A mí me tomó mucho tiempo darme cuenta de que fui criada en la falta de empatía. Hago parte de una sociedad clasista en la que aprendimos a ser crueles entre nosotras. Marta Sanz reflexiona sobre esto en su libro Monstruas y centauras: “Por eso, os necesito tanto hermanas mías. Tanto, tanto. Me arrepiento tanto de mis maldades y de la mezquindad de mis críticas. De este carácter quisquilloso que atenta contra el sentido de la sororidad, por culpa de mi arcaica conciencia de Barrio Sésamo: arriba y abajo, izquierda y derecha, delante y detrás”.
Y más adelante: “(…) ¿qué prefieres ser mujer rica u hombre pobre? Y me digo que yo lo único que no quiero ser en la vida es mujer pobre. Mujer negra lesbiana pobre enferma analfabeta. Adjetivos especificativos que se retroalimentan y trazan un mapa bastante preciso del mundo en que vivimos y de la urgencia de una teoría y una acción feministas racionales, infraestructurales y globales”. El pasado 2 de junio, en Colombia, Diana Tatiana Rodríguez, de diez años, fue violada y asesinada por su tío. Días después, en un periódico nacional apareció una caricatura de un angelito negro que decía: “En Colombia ser niña, negra y pobre son tres condenas en una”.
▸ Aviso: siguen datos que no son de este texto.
(** *** Record layout *)

Lemma build_columns_length (md : MetaData) (fs : list string) :
  forall i cols,
    build_columns md i fs = Ok cols ->
    length cols = list_sum (map (field_count md) (seq i (length fs))).
Proof.
  induction fs as [|f fs IH]; intros i cols H; simpl in H.
  - now inversion H.
  - inv_bind H. inv_bind H. inv_bind H. inv_bind H. inv_bind H.
    inversion H; subst cols; clear H.
    apply getitem_ok in Ha2.
    rewrite length_app, length_map, expand_length, (IH _ _ Ha3).
    simpl. f_equal. unfold field_count.
    now rewrite (nth_error_nth _ _ _ Ha2).
Qed.

(** X6.  When the layout builds, its column names are exactly the names
    [PointCloud.fields] computes from the header, and it has
    [count[i]] columns for each header field. *)
Theorem layout_names_are_the_cloud_fields (pc : PointCloud) (dt : dtype) :
  build_dtype (metadata pc) = Ok dt ->
  names dt = PointCloud_fields pc
  /\ length dt
     = list_sum (map (field_count (metadata pc))
                     (seq 0 (length (fields (metadata pc))))).
Proof.
  intros H. split.
  - now apply build_dtype_names in H.
  - apply build_dtype_columns in H. destruct H as [H _].
    now apply build_columns_length in H.
Qed.

Lemma first_repeated_some (names : list string) :
  forall seen n, first_repeated seen names = Some n -> In n names.
Proof.
  induction names as [|x names IH]; intros seen n H; simpl in H;
    [discriminate|].
  destruct (existsb (String.eqb x) seen).
  - inversion H. now left.
  - right. now apply IH in H.
Qed.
¿Qué clase de mundo es este en el que semejante realidad no cause escándalo?
Reviso estas palabras de Marta Sanz: “La vida es dura y se hace más dura a medida que pasa el tiempo. Pero soy amada y amo”. O estas de Carolina Sanín en Somos luces abismales, que acarician la misma idea: “Si he tenido un pensamiento, es porque he sido amada”.